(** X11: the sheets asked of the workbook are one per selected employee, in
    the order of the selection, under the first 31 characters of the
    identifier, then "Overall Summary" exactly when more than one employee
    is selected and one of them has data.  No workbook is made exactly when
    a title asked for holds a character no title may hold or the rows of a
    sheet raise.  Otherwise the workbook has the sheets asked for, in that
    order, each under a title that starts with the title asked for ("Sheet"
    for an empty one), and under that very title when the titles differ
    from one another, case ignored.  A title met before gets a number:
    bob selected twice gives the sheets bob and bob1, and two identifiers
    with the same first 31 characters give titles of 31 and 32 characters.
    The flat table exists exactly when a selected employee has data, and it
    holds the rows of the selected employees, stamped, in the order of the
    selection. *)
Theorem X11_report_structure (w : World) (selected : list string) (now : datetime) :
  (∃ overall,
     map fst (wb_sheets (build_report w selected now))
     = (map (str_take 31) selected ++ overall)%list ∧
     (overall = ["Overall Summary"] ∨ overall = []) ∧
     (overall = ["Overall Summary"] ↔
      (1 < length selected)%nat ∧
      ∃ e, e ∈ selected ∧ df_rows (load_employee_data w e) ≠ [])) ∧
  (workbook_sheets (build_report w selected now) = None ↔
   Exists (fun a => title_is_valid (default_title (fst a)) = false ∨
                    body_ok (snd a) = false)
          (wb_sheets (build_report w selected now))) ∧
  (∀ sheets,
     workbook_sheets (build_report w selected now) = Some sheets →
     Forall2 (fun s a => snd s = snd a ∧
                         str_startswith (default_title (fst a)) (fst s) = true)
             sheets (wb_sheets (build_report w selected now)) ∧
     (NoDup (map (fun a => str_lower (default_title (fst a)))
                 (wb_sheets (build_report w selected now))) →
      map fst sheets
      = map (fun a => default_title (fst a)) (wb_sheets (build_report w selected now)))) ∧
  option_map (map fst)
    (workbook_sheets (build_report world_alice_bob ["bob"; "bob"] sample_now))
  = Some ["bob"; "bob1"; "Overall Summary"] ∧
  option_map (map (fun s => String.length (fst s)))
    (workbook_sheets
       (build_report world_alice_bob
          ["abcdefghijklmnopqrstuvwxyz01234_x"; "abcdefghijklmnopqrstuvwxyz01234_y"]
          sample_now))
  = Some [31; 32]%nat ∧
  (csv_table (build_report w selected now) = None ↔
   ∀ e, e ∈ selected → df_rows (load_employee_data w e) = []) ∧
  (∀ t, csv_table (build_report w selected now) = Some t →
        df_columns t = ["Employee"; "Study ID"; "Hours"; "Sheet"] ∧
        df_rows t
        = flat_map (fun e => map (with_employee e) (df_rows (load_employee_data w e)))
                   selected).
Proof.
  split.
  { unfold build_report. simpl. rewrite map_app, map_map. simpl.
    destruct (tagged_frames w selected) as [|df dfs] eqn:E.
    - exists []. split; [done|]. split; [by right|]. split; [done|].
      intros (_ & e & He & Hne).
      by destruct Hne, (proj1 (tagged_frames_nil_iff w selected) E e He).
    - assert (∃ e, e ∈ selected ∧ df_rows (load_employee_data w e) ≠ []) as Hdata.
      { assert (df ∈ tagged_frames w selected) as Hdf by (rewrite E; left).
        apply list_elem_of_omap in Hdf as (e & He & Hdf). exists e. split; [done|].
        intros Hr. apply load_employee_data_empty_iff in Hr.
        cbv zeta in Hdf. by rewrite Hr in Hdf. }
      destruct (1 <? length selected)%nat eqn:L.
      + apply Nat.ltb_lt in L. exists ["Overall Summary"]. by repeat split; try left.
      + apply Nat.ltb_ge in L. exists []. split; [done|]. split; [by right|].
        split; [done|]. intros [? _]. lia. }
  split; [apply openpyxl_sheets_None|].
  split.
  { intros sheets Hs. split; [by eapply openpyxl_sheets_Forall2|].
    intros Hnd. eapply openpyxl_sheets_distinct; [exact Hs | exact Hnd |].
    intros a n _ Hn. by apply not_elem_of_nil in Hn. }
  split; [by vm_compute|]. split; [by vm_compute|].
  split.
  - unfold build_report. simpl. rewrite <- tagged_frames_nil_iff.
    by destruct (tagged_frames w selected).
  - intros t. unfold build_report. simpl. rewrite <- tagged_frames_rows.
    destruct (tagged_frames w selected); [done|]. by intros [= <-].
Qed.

---

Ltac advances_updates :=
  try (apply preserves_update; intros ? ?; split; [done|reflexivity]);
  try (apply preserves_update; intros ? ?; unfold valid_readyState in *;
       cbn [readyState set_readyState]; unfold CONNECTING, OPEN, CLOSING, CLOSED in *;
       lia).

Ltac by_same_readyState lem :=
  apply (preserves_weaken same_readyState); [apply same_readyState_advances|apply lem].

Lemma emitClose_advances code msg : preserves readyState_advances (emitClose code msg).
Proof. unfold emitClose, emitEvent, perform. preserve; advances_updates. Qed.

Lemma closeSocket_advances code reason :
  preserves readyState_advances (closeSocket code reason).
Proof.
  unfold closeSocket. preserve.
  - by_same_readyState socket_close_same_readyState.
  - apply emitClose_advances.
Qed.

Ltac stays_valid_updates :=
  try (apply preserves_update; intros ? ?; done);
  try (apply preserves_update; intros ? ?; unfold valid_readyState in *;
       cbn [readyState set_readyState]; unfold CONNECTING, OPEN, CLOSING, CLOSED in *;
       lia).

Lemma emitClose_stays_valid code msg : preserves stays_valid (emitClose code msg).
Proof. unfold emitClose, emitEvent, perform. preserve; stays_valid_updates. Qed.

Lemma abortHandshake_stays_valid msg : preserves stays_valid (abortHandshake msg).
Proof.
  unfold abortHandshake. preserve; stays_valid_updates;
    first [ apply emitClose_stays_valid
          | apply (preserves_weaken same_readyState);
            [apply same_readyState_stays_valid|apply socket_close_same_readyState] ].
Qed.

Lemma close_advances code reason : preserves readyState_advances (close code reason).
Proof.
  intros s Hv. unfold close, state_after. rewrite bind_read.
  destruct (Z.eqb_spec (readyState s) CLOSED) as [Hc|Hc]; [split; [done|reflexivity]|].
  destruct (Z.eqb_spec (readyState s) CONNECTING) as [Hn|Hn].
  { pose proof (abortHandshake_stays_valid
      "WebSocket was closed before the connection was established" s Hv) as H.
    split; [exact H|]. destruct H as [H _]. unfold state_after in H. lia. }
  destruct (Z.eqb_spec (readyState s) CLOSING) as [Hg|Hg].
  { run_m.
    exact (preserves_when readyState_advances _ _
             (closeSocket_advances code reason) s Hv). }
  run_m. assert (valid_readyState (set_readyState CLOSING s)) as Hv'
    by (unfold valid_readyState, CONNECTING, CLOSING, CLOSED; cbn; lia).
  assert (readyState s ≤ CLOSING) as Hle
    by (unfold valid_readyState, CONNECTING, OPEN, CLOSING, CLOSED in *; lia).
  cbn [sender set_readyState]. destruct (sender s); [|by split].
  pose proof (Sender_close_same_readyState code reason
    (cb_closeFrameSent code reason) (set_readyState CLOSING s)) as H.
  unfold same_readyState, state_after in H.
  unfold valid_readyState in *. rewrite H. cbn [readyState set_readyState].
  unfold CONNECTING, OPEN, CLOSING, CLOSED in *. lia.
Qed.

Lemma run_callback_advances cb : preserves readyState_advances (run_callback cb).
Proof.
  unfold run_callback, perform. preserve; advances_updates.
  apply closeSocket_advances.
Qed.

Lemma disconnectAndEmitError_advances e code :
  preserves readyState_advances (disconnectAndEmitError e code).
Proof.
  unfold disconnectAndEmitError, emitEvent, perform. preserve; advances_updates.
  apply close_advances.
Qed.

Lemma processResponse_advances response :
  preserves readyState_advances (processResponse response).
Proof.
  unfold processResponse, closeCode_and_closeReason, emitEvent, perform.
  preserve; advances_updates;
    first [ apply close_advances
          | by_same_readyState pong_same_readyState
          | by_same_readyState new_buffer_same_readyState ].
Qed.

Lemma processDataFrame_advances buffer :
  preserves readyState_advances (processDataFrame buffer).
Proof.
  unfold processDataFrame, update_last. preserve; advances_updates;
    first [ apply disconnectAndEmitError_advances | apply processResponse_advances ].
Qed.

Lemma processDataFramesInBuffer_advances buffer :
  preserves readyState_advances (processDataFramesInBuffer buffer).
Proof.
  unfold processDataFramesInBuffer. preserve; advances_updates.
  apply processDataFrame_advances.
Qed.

▶ **What needs to be done**
Say how many lines of the data hold the string "false", with no other words in your reply.

▶ **Task answer**
2